(Saved entries)

──────────────────────────────

Lemma latest_bounds f l :
  0 <= latest f l ∧ (∀ k v, k ∈ l → f !! index k = Some v → v <= latest f l) ∧
  (latest f l = 0 ∨ ∃ k v, k ∈ l ∧ f !! index k = Some v ∧ latest f l = v).
Proof.
  unfold latest.
  assert (∀ b, let m := foldl (λ ready k, match f !! index k with
      | Some v => Z.max ready v | None => ready end) b l in
    b <= m ∧ (∀ k v, k ∈ l → f !! index k = Some v → v <= m) ∧
    (m = b ∨ ∃ k v, k ∈ l ∧ f !! index k = Some v ∧ m = v)) as H; [|apply H].
  induction l as [|k l IH]; intros b; cbn.
  - split_and!; [lia|by intros k v ?%elem_of_nil|by left].
  - specialize (IH (match f !! index k with Some v => Z.max b v | None => b end)).
    destruct IH as (H1 & H2 & H3). setoid_rewrite elem_of_cons.
    destruct (f !! index k) as [v|] eqn:E.
    + split_and!; [lia| |].
      * intros k' v' [->|Hk]; [|by apply H2]. rewrite E. intros [= <-]. lia.
      * destruct H3 as [->|(k' & v' & ? & ? & ?)]; [|right; eauto 10].
        destruct (Z.max_spec b v) as [[? ->]|[? ->]]; [right; eauto 10|by left].
    + split_and!; [done| |destruct H3 as [?|(k' & v' & ? & ? & ?)]; [by left|right; eauto 10]].
      intros k' v' [->|Hk]; [by rewrite E|by apply H2].
Qed.

Lemma foldr_max_nonneg (l : list Z) : 0 <= foldr Z.max 0 l.
Proof. induction l; cbn; lia. Qed.

Lemma foldr_max_insert (l : list Z) i v :
  l !! i = Some 0 → foldr Z.max 0 (<[i := v]> l) = Z.max (foldr Z.max 0 l) v.
Proof.
  revert i. induction l as [|x l IH]; intros [|i]; try done; cbn.
  - intros [= ->]. pose proof (foldr_max_nonneg l). lia.
  - intros Hi. rewrite IH by done. lia.
Qed.

Lemma foldr_max_attained (l : list Z) :
  foldr Z.max 0 l = 0 ∨ ∃ i, l !! i = Some (foldr Z.max 0 l).
Proof.
  induction l as [|x l IH]; cbn; [by left|].
  destruct (Z.max_spec x (foldr Z.max 0 l)) as [[_ ->]|[_ ->]].
  - destruct IH as [->|[i Hi]]; [by left|right; by exists (S i)].
  - right. by exists 0%nat.
Qed.

Lemma foldr_max_le (l : list Z) i v : l !! i = Some v → v <= foldr Z.max 0 l.
Proof.
  revert i. induction l as [|x l IH]; intros [|i]; try done; cbn; [intros [= ->]; lia|].
  intros Hi%IH. lia.
Qed.
(* ===== verification/DocumentWriter.v ===== *)
(** Writing a document: the payload, shape and dependency writers of
    [kernel/sequence/interpreter.cpp].  A node under construction is its members;
    [node[key] = value] is [put]. *)

From Stdlib Require Import Ascii Floats.SpecFloat.
From S2P Require Import Prelude EnumTable Errors StepTypes Geometry Command Sequence Json.
From S2P Require Import DocumentReader.

Local Open Scope string_scope.

(** ** Plain fields *)

Definition is_default_options (options : DragOptions) : bool :=
  bool_decide (interpolation_steps options = interpolation_steps default_drag_options) &&
  bool_decide (step_dwell options = step_dwell default_drag_options) &&
  bool_decide (drag_path options = drag_path default_drag_options).

Definition path_name (value : DragPath) : string := text_of pathNames value "linear".

Definition point_json (point : Point) : Json := JArray [JInteger (px point); JInteger (py point)].

Definition write_point (field : string) (point : Point) (node : Members) : Members :=
  put field (point_json point) node.

Definition button_json (code : N) : Json :=
  match list_find (λ e, e.2 = true ∧ e.1.2 = code) buttonNames with
  | Some (_, entry) => JString entry.1.1
  | None => JInteger (Z.of_N code)
  end.

Definition write_button (code : N) (node : Members) : Members :=
  put "button" (button_json code) node.

Definition options_json (options : DragOptions) : Json :=
  JObject (put "path" (JString (path_name (drag_path options)))
    (put "step_dwell_ms" (JInteger (step_dwell options))
       (put "steps" (JInteger (interpolation_steps options)) []))).

Definition write_options (options : DragOptions) (node : Members) : Members :=
  if is_default_options options then node else put "options" (options_json options) node.

(** ** Shapes *)

(** The [string[]] of [color_text] is in range: a channel is a [uint8_t]. *)
Definition hex_char (n : N) : ascii :=
  match String.get (N.to_nat n) "0123456789abcdef" with Some c => c | None => "0"%char end.

Definition hex_text (value : N) (rest : string) : string :=
  String (hex_char (N.shiftr value 4)) (String (hex_char (N.land value 15)) rest).

Definition color_text (color : Color) : string :=
  String "#" (hex_text (col_r color) (hex_text (col_g color) (hex_text (col_b color)
    (if decide (col_a color = 255%N) then "" else hex_text (col_a color) "")))).

Definition space_point_json (point : SpacePoint) : Json :=
  JArray [JFloat (sp_x point); JFloat (sp_y point)].

(** [enum_text]; the fallback is the table's first name. *)
Definition enum_text {E} `{EqDecision E} (table : list (E * string)) (value : E) : string :=
  text_of table value (from_option snd "" (head table)).

Definition path_command_json (command : PathCommand) : Json :=
  match command with
  | MoveTo point => JObject (put "move" (space_point_json point) [])
  | LineTo point => JObject (put "line" (space_point_json point) [])
  | BezierTo points => JObject (put "bezier" (JArray (space_point_json <$> points)) [])
  | ClosePath => JString "close"
  end.

Definition rect_json (bounds : SpaceRect) : Json :=
  JObject (put "h" (JFloat (sr_h bounds)) (put "w" (JFloat (sr_w bounds))
    (put "y" (JFloat (sr_y bounds)) (put "x" (JFloat (sr_x bounds)) [])))).

Definition ellipse_json (center : SpacePoint) (radius_x radius_y : double) : Json :=
  let written := put "center" (space_point_json center) [] in
  JObject
    (if SFeqb radius_x radius_y then put "radius" (JFloat radius_x) written
     else put "radius_y" (JFloat radius_y) (put "radius_x" (JFloat radius_x) written)).

Definition path_json (commands : list PathCommand) (closed : bool) : Json :=
  let commands := JArray (path_command_json <$> commands) in
  if closed then JObject (put "closed" (JBool closed) (put "commands" commands []))
  else commands.

Definition write_geometry (geometry : Geometry) (node : Members) : Members :=
  match geometry with
  | Rect bounds => put "rect" (rect_json bounds) node
  | Ellipse center radius_x radius_y => put "ellipse" (ellipse_json center radius_x radius_y) node
  | Polygon points => put "polygon" (JArray (space_point_json <$> points)) node
  | Path commands closed => put "path" (path_json commands closed) node
  end.

Definition write_channel (base : Channel) : Members :=
  put "duration_ms" (JInteger (channel_duration base))
    (put "easing" (JString (enum_text easingNames (easing base))) []).

Definition scale_json (c : ScaleChannel) : Json :=
  JObject (put "to" (JFloat (scale_to c)) (put "from" (JFloat (scale_from c))
    (write_channel (scale_channel c)))).

Definition opacity_json (c : OpacityChannel) : Json :=
  JObject (put "to" (JFloat (opacity_to c)) (put "from" (JFloat (opacity_from c))
    (write_channel (opacity_channel c)))).

Definition translate_json (c : TranslateChannel) : Json :=
  JObject (put "dy" (JFloat (translate_dy c)) (put "dx" (JFloat (translate_dx c))
    (write_channel (translate_channel c)))).

Definition reveal_json (c : RevealChannel) : Json :=
  JObject (put "to" (JFloat (reveal_to c)) (put "from" (JFloat (reveal_from c))
    (put "from_edge" (JString (enum_text edgeNames (from_edge c)))
      (put "axis" (JString (enum_text axisNames (reveal_axis c)))
        (write_channel (reveal_channel c)))))).

(** [if( value.has_value() ) node[field] = ...]. *)
Definition put_optional {A} (field : string) (write : A → Json) (value : option A)
    (node : Members) : Members :=
  match value with
  | Some a => put field (write a) node
  | None => node
  end.

Definition animation_json (a : AnimationSpec) : Json :=
  JObject (put_optional "reveal" reveal_json (anim_reveal a)
    (put_optional "translate" translate_json (anim_translate a)
      (put_optional "opacity" opacity_json (anim_opacity a)
        (put_optional "scale" scale_json (anim_scale a) [])))).

Definition stroke_json (s : StrokeStyle) : Json :=
  JObject (put "width" (JFloat (double_of_float (width_px s)))
    (put "color" (JString (color_text (stroke_color s))) [])).

Definition fill_json (f : FillStyle) : Json :=
  JObject (put "color" (JString (color_text (fill_color f))) []).

Definition lifetime_json (l : LifetimePolicy) : option Json :=
  match l with
  | Ttl ms => Some (JObject (put "ttl_ms" (JInteger ms) []))
  | Fade ms => Some (JObject (put "fade_ms" (JInteger ms) []))
  | Persistent => None
  end.

Definition shape_json (shape : Shape) : Json :=
  let written := write_geometry (geometry shape) [] in
  let written := put_optional "stroke" stroke_json (stroke shape) written in
  let written := put_optional "fill" fill_json (fill shape) written in
  let written := put_optional "lifetime" (λ j, j) (lifetime_json (lifetime shape)) written in
  let written := if decide (band shape = Band.Annotation) then written
                 else put "band" (JString (enum_text bandNames (band shape))) written in
  let written := if decide (z_order shape = defaultZIndex) then written
                 else put "z" (JInteger (z_order shape)) written in
  JObject (put_optional "animation" animation_json (animation shape) written).

Definition write_shape (shape : Shape) (node : Members) : Members :=
  put "shape" (shape_json shape) node.

Definition write_handle (handle op : string) (node : Members) : Result Members :=
  if decide (handle = "") then
    fail ErrorCode.InvalidArgument
      ("a " +:+ op +:+ " step carries no handle, which the grammar cannot spell")
  else Ok (put "handle" (JString handle) node).

(** ** Payloads *)

Definition control_json (point : PointF) : Json := JArray [JFloat (fx point); JFloat (fy point)].

(** [duration_cast<milliseconds>] rounds towards zero. *)
Definition write_wait (duration : Z) (node : Members) : Members :=
  let whole := Z.quot duration 1000000 in
  if decide (ms_to_ns whole = duration) then put "ms" (JInteger whole) node
  else put "ns" (JInteger duration) node.

Definition write_payload (command : Command) (node : Members) : Result Members :=
  match command with
  | TypeCommand text => Ok (put "text" (JString text) node)
  | KeyCommand key | KeyDownCommand key | KeyUpCommand key => Ok (put "key" (JString key) node)
  | ClickCommand button | PressCommand button | ReleaseCommand button =>
    Ok (write_button button node)
  | ClickAtCommand at_ button => Ok (write_button button (write_point "at" at_ node))
  | ScrollCommand dx dy => Ok (put "dy" (JInteger dy) (put "dx" (JInteger dx) node))
  | WarpCommand to_ => Ok (write_point "to" to_ node)
  | MoveCommand from_ to_ options =>
    Ok (write_options options (write_point "to" to_ (put_optional "from" point_json from_ node)))
  | FollowCommand path options =>
    Ok (write_options options (put "curve" (JArray (control_json <$> control path)) node))
  | DragCommand from_ to_ button options =>
    Ok (write_options options
          (write_button button (write_point "to" to_ (write_point "from" from_ node))))
  | CaptureCommand output locator =>
    if eqb (bool_decide (output = "")) (bool_decide (locator = "")) then
      fail ErrorCode.InvalidArgument
        "a screen.capture step carries neither or both of output and locator, which the grammar cannot spell"
    else if decide (output = "") then Ok (put "locator" (JString locator) node)
    else Ok (put "out" (JString output) node)
  | WaitCommand duration => Ok (write_wait duration node)
  | OverlayAddCommand handle shape =>
    Ok (write_shape shape
          (if decide (handle = "") then node else put "handle" (JString handle) node))
  | OverlayUpdateCommand handle shape =>
    node ← write_handle handle "overlay.update" node; Ok (write_shape shape node)
  | OverlayRemoveCommand handle => write_handle handle "overlay.remove" node
  | OverlayClearCommand | OverlayGrabCommand | OverlayReleaseCommand => Ok node
  | OverlayAttachCommand handle offset =>
    node ← write_handle handle "overlay.attach" node;
    Ok (put_optional "offset" point_json offset node)
  | OverlayDetachCommand handle => write_handle handle "overlay.detach" node
  end.

(** ** Dependencies *)

Definition is_implicit (index : nat) (step : Step) : bool :=
  match index with
  | O => bool_decide (after step = [])
  | S previous => bool_decide (after step = [positional previous])
  end.

Definition after_entry (steps : list Step) (predecessor : StepId) : Result Json :=
  match steps !! StepTypes.index predecessor with
  | Some step =>
    if decide (id step = predecessor) then
      Ok (if decide (label step = "") then JInteger (Z.of_N (index_bits predecessor))
          else JString (label step))
    else fail ErrorCode.InvalidArgument "a step depends on an id the sequence does not contain"
  | None =>
    fail ErrorCode.InvalidArgument "a step depends on an id the sequence does not contain"
  end.

Fixpoint after_entries (steps : list Step) (l : list StepId) : Result (list Json) :=
  match l with
  | [] => Ok []
  | predecessor :: rest =>
    entry ← after_entry steps predecessor;
    entries ← after_entries steps rest;
    Ok (entry :: entries)
  end.

Definition write_after (steps : list Step) (index : nat) (step : Step) (node : Members)
    : Result Members :=
  if is_implicit index step then Ok node
  else entries ← after_entries steps (after step); Ok (put "after" (JArray entries) node).

(** ** Steps and the document *)

Definition write_error_policy (step : Step) (node : Members) : Members :=
  if decide (on_error step = ErrorPolicy.Goto) then
    put "on_error" (JString ("goto:" +:+ on_error_target step)) node
  else if decide (on_error step = ErrorPolicy.Abort) then node
  else put "on_error" (JString (error_policy_name (on_error step))) node.

Definition write_extra_grace (step : Step) (node : Members) : Members :=
  if decide (extra_grace step = 0) then node
  else put "extra_grace_ms" (JInteger (extra_grace step)) node.

Definition step_head (step : Step) : Members :=
  put "op" (JString (command_name (kind_of (command step))))
    (if decide (label step = "") then [] else put "id" (JString (label step)) []).

Definition step_json (steps : list Step) (index : nat) (step : Step) : Result Json :=
  node ← write_payload (command step) (step_head step);
  node ← write_after steps index step node;
  Ok (JObject (write_extra_grace step (write_error_policy step node))).

Fixpoint step_nodes (steps : list Step) (index : nat) (l : list Step) : Result (list Json) :=
  match l with
  | [] => Ok []
  | step :: rest =>
    node ← step_json steps index step;
    nodes ← step_nodes steps (S index) rest;
    Ok (node :: nodes)
  end.

Definition pacing_json (pacing : PacingOptions) : Json :=
  JObject (put "grace_ms" (JInteger (grace pacing))
    (put "mode" (JString (pacing_mode_name (mode pacing))) [])).

Definition write_pacing (pacing : PacingOptions) (node : Members) : Members :=
  if decide (mode pacing ≠ PacingMode.Strict ∨ grace pacing ≠ 0)
  then put "pacing" (pacing_json pacing) node else node.

(** The tree [to_json] dumps. *)
Definition document_json (sequence : Sequence) : Result Json :=
  let document := put "schema_version" (JInteger 1) [] in
  let document := if decide (name sequence = "") then document
                  else put "sequence" (JString (name sequence)) document in
  let document := write_pacing (pacing sequence) document in
  array ← step_nodes (steps sequence) 0 (steps sequence);
  Ok (JObject (put "steps" (JArray array) document)).

Section text.
Context `{JsonText}.

(** [None] is the exception [dump] throws on a string that is not UTF-8. *)
Definition to_json (sequence : Sequence) : option (Result string) :=
  match document_json sequence with
  | Err e => Some (Err e)
  | Ok document => Ok <$> json_dump 2 document
  end.

End text.
(* ===== verification/DocumentTheorems.v ===== *)
(** Loading and writing whole documents: what a loaded document satisfies, that a
    written one loads as it was, and the two loaded documents that cannot be
    written back. *)

From Stdlib Require Import Floats.SpecFloat.
From S2P Require Import Prelude EnumTable Errors StepTypes Geometry Command Sequence SequenceOps.
From S2P Require Import Json DocumentReader DocumentWriter Interpreter DocumentShapes.
From S2P Require Import DocumentSteps JsonInstance.

Local Open Scope string_scope.
Local Open Scope Z_scope.
Local Open Scope list_scope.

(** ** Handles, without the messages *)

Definition track (command : Command) (live : gset string) : option (gset string) :=
  match command with
  | OverlayAddCommand handle _ =>
    if decide (handle = "") then Some live
    else if decide (handle ∈ live) then None else Some ({[handle]} ∪ live)
  | _ =>
    match handle_used command with
    | None => Some live
    | Some (used, retires) =>
      if decide (used ∈ live) then Some (if retires : bool then live ∖ {[used]} else live)
      else None
    end
  end.

Fixpoint track_all (commands : list Command) (live : gset string) : option (gset string) :=
  match commands with
  | [] => Some live
  | c :: rest => live ← track c live; track_all rest live
  end.

Lemma track_handles_track sc c live live' :
  track_handles sc c live = Ok live' ↔ track c live = Some live'.
Proof.
  destruct c; cbn; repeat case_decide; (split; [intros ?|intros ?]); try done; congruence.
Qed.

(** Step [i] uses a handle: some earlier step added it, and no step in between
    removed it. *)
Definition handle_live (commands : list Command) (i : nat) (handle : string) : Prop :=
  ∃ j shape, (j < i)%nat ∧ commands !! j = Some (OverlayAddCommand handle shape) ∧
    ∀ k, (j < k < i)%nat → commands !! k ≠ Some (OverlayRemoveCommand handle).

Lemma track_live c live live' h :
  track c live = Some live' → h ∈ live' →
  (∃ shape, c = OverlayAddCommand h shape) ∨ (h ∈ live ∧ c ≠ OverlayRemoveCommand h).
Proof.
  intros Ht Hh. destruct c; cbn in Ht; repeat case_decide; simplify_eq; try set_solver; auto.
Qed.
Lemma identities_increase_witness :
  match mint demo_draw demo_ops (fresh_factory 7) with
  | Some (us, _, _) => match us with [a; b; c] => uuid_lt a c = true | _ => False end
  | None => False
  end.
Proof.
  destruct (mint demo_draw demo_ops (fresh_factory 7)) as [[[us fs] st]|] eqn:E.
  - destruct (identities_increase demo_draw 7 demo_ops us fs st E) as (_ & H & _).
    assert (match mint demo_draw demo_ops (fresh_factory 7) with
      | Some (us, _, _) => Nat.eqb (length us) 3 | None => false end = true) as Hl
      by (vm_compute; reflexivity).
    rewrite E in Hl. destruct us as [|a [|b [|c [|]]]]; try discriminate Hl.
    exact (H 0%nat 2%nat a c eq_refl eq_refl ltac:(lia)).
  - assert (bool_decide (is_Some (mint demo_draw demo_ops (fresh_factory 7))) = true) as H
      by (vm_compute; reflexivity).
    rewrite E in H. discriminate H.
Defined.

Definition demo_uuid : Uuid := MkUuid (N.of_nat <$> seq 0 16).

Lemma uuid_text_identifies_witness :
  uuid_to_string demo_uuid = "00010203-0405-0607-0809-0a0b0c0d0e0f"%string ∧
  String.length (uuid_to_string demo_uuid) = 36%nat.
Proof.
  split; [vm_compute; reflexivity|].
  apply (uuid_text_identifies demo_uuid demo_uuid); try (vm_compute; reflexivity).
  all: apply (bool_decide_unpack _); vm_compute; reflexivity.
Defined.
(* ===== verification/Traversal.v ===== *)
(** Breadth- and depth-first traversal of [kernel/graph/graph_traversal.hpp].

    A graph is anything with the operations of [TraversableGraph]; the visited
    set is anything with the operations of [VisitedSet] (a [std::set] of keys, or
    the flat array an [IndexedGraph] affords), and a visitor is a state with two
    callbacks.  The laws the two interfaces promise are classes of their own, so
    that the searches are proved once against the promises. *)

From S2P Require Import Prelude Graph Topological.

(** ** Interfaces *)

(** [out_edges] after [edge_target]: the neighbours, in the graph's order. *)
Class TraversableGraph (G K : Type) := {
  trav_contains : G → K → bool;
  trav_neighbours : G → K → list K
}.

(** [with_visited_set]'s pair of lambdas over the set it chose. *)
Class VisitedSet (S K : Type) := {
  seen : S → K → bool;
  mark : S → K → S
}.

Class GraphVisitor (V K : Type) := {
  visit_node : K → V → V;
  visit_edge : K → K → V → V
}.

(** What a search relies on: neighbours are nodes, and the nodes are finitely
    many ([trav_space] lists them, perhaps with others). *)
Class TraversableLaws (G K : Type) `{TraversableGraph G K} (g : G) (space : list K) := {
  trav_in_space : ∀ a, trav_contains g a = true → a ∈ space;
  trav_closed : ∀ a b, trav_contains g a = true → b ∈ trav_neighbours g a →
    trav_contains g b = true
}.
(** One ready step: enter it once its ready time has come. *)
Definition enter_member (now : Z) (k : StepId) (st : bool * Player) : bool * (bool * Player) :=
  let '(progressed, p) := st in
  if status_is p (index_of k) StepStatus.Ready &&
     negb (bool_decide (now < run_ready_at (run_at p (index_of k))))
  then
    match find (program_ p) k with
    | None => (false, st)
    | Some step =>
      let p := set_status k StepStatus.Running p in
      let declared := runner_declared_duration (runner_ p) step in
      let p := modify_run (index_of k) (run_enter now declared) p in
      let p := set_entry_order (entry_order_ p ++ [k]) p in
      let p := if anything_entered_ p then p
               else set_first_entry now (set_anything_entered true p) in
      let '(status, p) := call_enter p step now in
      (true, (true, on_status k status now p))
    end
  else (false, st).

Fixpoint enter_loop (now : Z) (scratch : list StepId) (st : bool * Player) : bool * Player :=
  match scratch with
  | [] => st
  | k :: rest =>
    let '(entered, st) := enter_member now k st in
    if entered && negb (bool_decide (state_ st.2 = PlayState.Playing)) then st
    else enter_loop now rest st
  end.

Definition pump_iteration (now : Z) (p : Player) : bool * Player :=
  let '(progressed, p) := tick_loop now (frontier_ p) (false, p) in
  if decide (state_ p = PlayState.Playing)
  then enter_loop now (frontier_ p) (progressed, p)
  else (progressed, p).

Fixpoint pump_loop (limit : nat) (now : Z) (p : Player) : Player :=
  match limit with
  | O => p
  | S limit' =>
    let '(progressed, p) := pump_iteration now p in
    if negb progressed then p
    else if negb (active p) then p
    else pump_loop limit' now p
  end.

Definition pump_limit (p : Player) : nat := 2 * length (status_ p) + 2.

(** [pump] with an explicit bound on its fixpoint loop; the code's is
    [pump_limit]. *)
Definition pump_bounded (limit : nat) (now : Z) (p : Player) : Result unit * Player :=
  let p := set_last_now now p in
  if active p then
    let failed_before := bool_decide (is_Some (failure_ p)) in
    let p := pump_loop limit now p in
    let p := if decide (state_ p = PlayState.Playing ∧ frontier_ p = [])
             then set_state PlayState.Done p else p in
    let p := report_run p in
    (match failure_ p with
     | Some error => if failed_before then Ok tt else Err error
     | None => Ok tt
     end, p)
  else (Ok tt, p).

Definition pump (now : Z) (p : Player) : Result unit * Player :=
  pump_bounded (pump_limit p) now p.

(** ** Queries *)

Definition status_of (p : Player) (k : StepId) : StepStatus :=
  if is_nil k then StepStatus.Pending
  else default StepStatus.Pending (status_ p !! index_of k).

(** One frontier member's wake-up time. *)
Definition deadline_of (p : Player) (k : StepId) : option Z :=
  match status_ p !! index_of k with
  | Some StepStatus.Ready =>
    if decide (state_ p = PlayState.Playing)
    then Some (run_ready_at (run_at p (index_of k))) else None
  | Some StepStatus.Running =>
    match find (program_ p) k with
    | None => None
    | Some step =>
      match runner_next_tick (runner_ p) step with
      | Some due => Some due
      | None => Some (last_now_ p)
      end
    end
  | _ => None
  end.

Definition earlier (best : option Z) (candidate : option Z) : option Z :=
  match candidate, best with
  | Some c, Some b => if decide (c < b) then Some c else Some b
  | Some c, None => Some c
  | None, _ => best
  end.

Definition next_deadline (p : Player) : option Z :=
  if active p then foldl (λ best k, earlier best (deadline_of p k)) None (frontier_ p)
  else None.

Definition ready_at (p : Player) (k : StepId) : option Z :=
  match runs_ p !! index_of k with
  | None => None
  | Some run =>
    if status_is p (index_of k) StepStatus.Pending then None else Some (run_ready_at run)
  end.

Definition entered_at (p : Player) (k : StepId) : option Z :=
  match runs_ p !! index_of k with
  | None => None
  | Some run => if run_entered run then Some (run_entered_at run) else None
  end.

Definition finished_at (p : Player) (k : StepId) : option Z :=
  match runs_ p !! index_of k with
  | None => None
  | Some run => if is_terminal p k then Some (run_finished_at run) else None
  end.

Definition elapsed (p : Player) : Z :=
  if negb (anything_entered_ p) || bool_decide (last_finish_ p < first_entry_ p) then 0
  else last_finish_ p - first_entry_ p.

Definition timing_of (p : Player) (k : StepId) : StepTiming :=
  match runs_ p !! index_of k with
  | None => MkTiming None 0 None
  | Some run => MkTiming (run_declared run) (run_call_duration run) None
  end.

Definition overrun_of (p : Player) (k : StepId) : Z :=
  match runs_ p !! index_of k with
  | None => 0
  | Some run =>
    match run_declared run with
    | None => 0
    | Some declared =>
      if decide (run_call_duration run <= declared) then 0
      else run_call_duration run - declared
    end
  end.

(** ** Runs *)

(** What a caller can ask of a player. *)
Inductive PlayerOp :=
  | OpPlay
  | OpPause
  | OpInterrupt
  | OpSkip
  | OpGotoStep (target : StepId)
  | OpGotoLabel (text : string)
  | OpPump (now : Z).

Definition player_step (op : PlayerOp) (p : Player) : Result unit * Player :=
  match op with
  | OpPlay => play p
  | OpPause => pause p
  | OpInterrupt => interrupt p
  | OpSkip => skip p
  | OpGotoStep target => goto_step target p
  | OpGotoLabel text => goto_label text p
  | OpPump now => pump now p
  end.

Definition player_run (ops : list PlayerOp) (p : Player) : Player :=
  foldl (λ p op, (player_step op p).2) p ops.

End player.

Arguments Player R : clear implicits.
Lemma admit_successor_good p k :
  Good (frontier_ p) p →
  Good (frontier_ (admit_successor p k)) (admit_successor p k) ∧ moves p (admit_successor p k) ∧
  history_ (admit_successor p k) = history_ p ∧
  entry_order_ (admit_successor p k) = entry_order_ p.
Proof.
  intros HG. unfold admit_successor.
  destruct (status_is p (index_of k) StepStatus.Pending) eqn:Es; [|eauto using moves_refl].
  destruct (find (program_ p) k) as [st|] eqn:Ef; [|eauto using moves_refl].
  destruct (eligibility p (after st) 0) as [e|] eqn:Ee; [|eauto using moves_refl].
  pose proof HG as (Hc & _ & _).
  apply find_Some in Ef as (i & Hi & ->); [|apply Hc].
  apply bool_decide_eq_true in Es. rewrite (index_of_positional p i Hc) in Es
    by by eapply lookup_lt_Some.
  destruct (admit_good p i (add_grace e (grace_before st (pacing (program_ p)))) HG Es)
    as (? & ? & _ & _ & ? & ?); [|done].
  apply (eligibility_ready p i st Hc Hi). eauto.
Qed.

Lemma admit_successors_good p k :
  Good (frontier_ p) p →
  Good (frontier_ (admit_successors k p)) (admit_successors k p) ∧
  moves p (admit_successors k p) ∧ history_ (admit_successors k p) = history_ p ∧
  entry_order_ (admit_successors k p) = entry_order_ p.
Proof.
  intros HG. unfold admit_successors.
  apply (foldl_inv _ (λ q, Good (frontier_ q) q ∧ moves p q ∧ history_ q = history_ p ∧
    entry_order_ q = entry_order_ p)); [|eauto using moves_refl].
  intros q k' _ (HG' & Hm & Hh & He).
  destruct (admit_successor_good q k' HG') as (? & ? & Hh' & He').
  split_and!; [done|by eapply moves_trans|congruence..].
Qed.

──────────────────────────────

> WHAT TO PRODUCE:
Copy every line of the records above, starting with the first, up to and including the line containing "(m = b ∨ ∃ k v, k".

> YOUR RESPONSE:
Lemma latest_bounds f l :
  0 <= latest f l ∧ (∀ k v, k ∈ l → f !! index k = Some v → v <= latest f l) ∧
  (latest f l = 0 ∨ ∃ k v, k ∈ l ∧ f !! index k = Some v ∧ latest f l = v).
Proof.
  unfold latest.
  assert (∀ b, let m := foldl (λ ready k, match f !! index k with
      | Some v => Z.max ready v | None => ready end) b l in
    b <= m ∧ (∀ k v, k ∈ l → f !! index k = Some v → v <= m) ∧
    (m = b ∨ ∃ k v, k ∈ l ∧ f !! index k = Some v ∧ m = v)) as H; [|apply H].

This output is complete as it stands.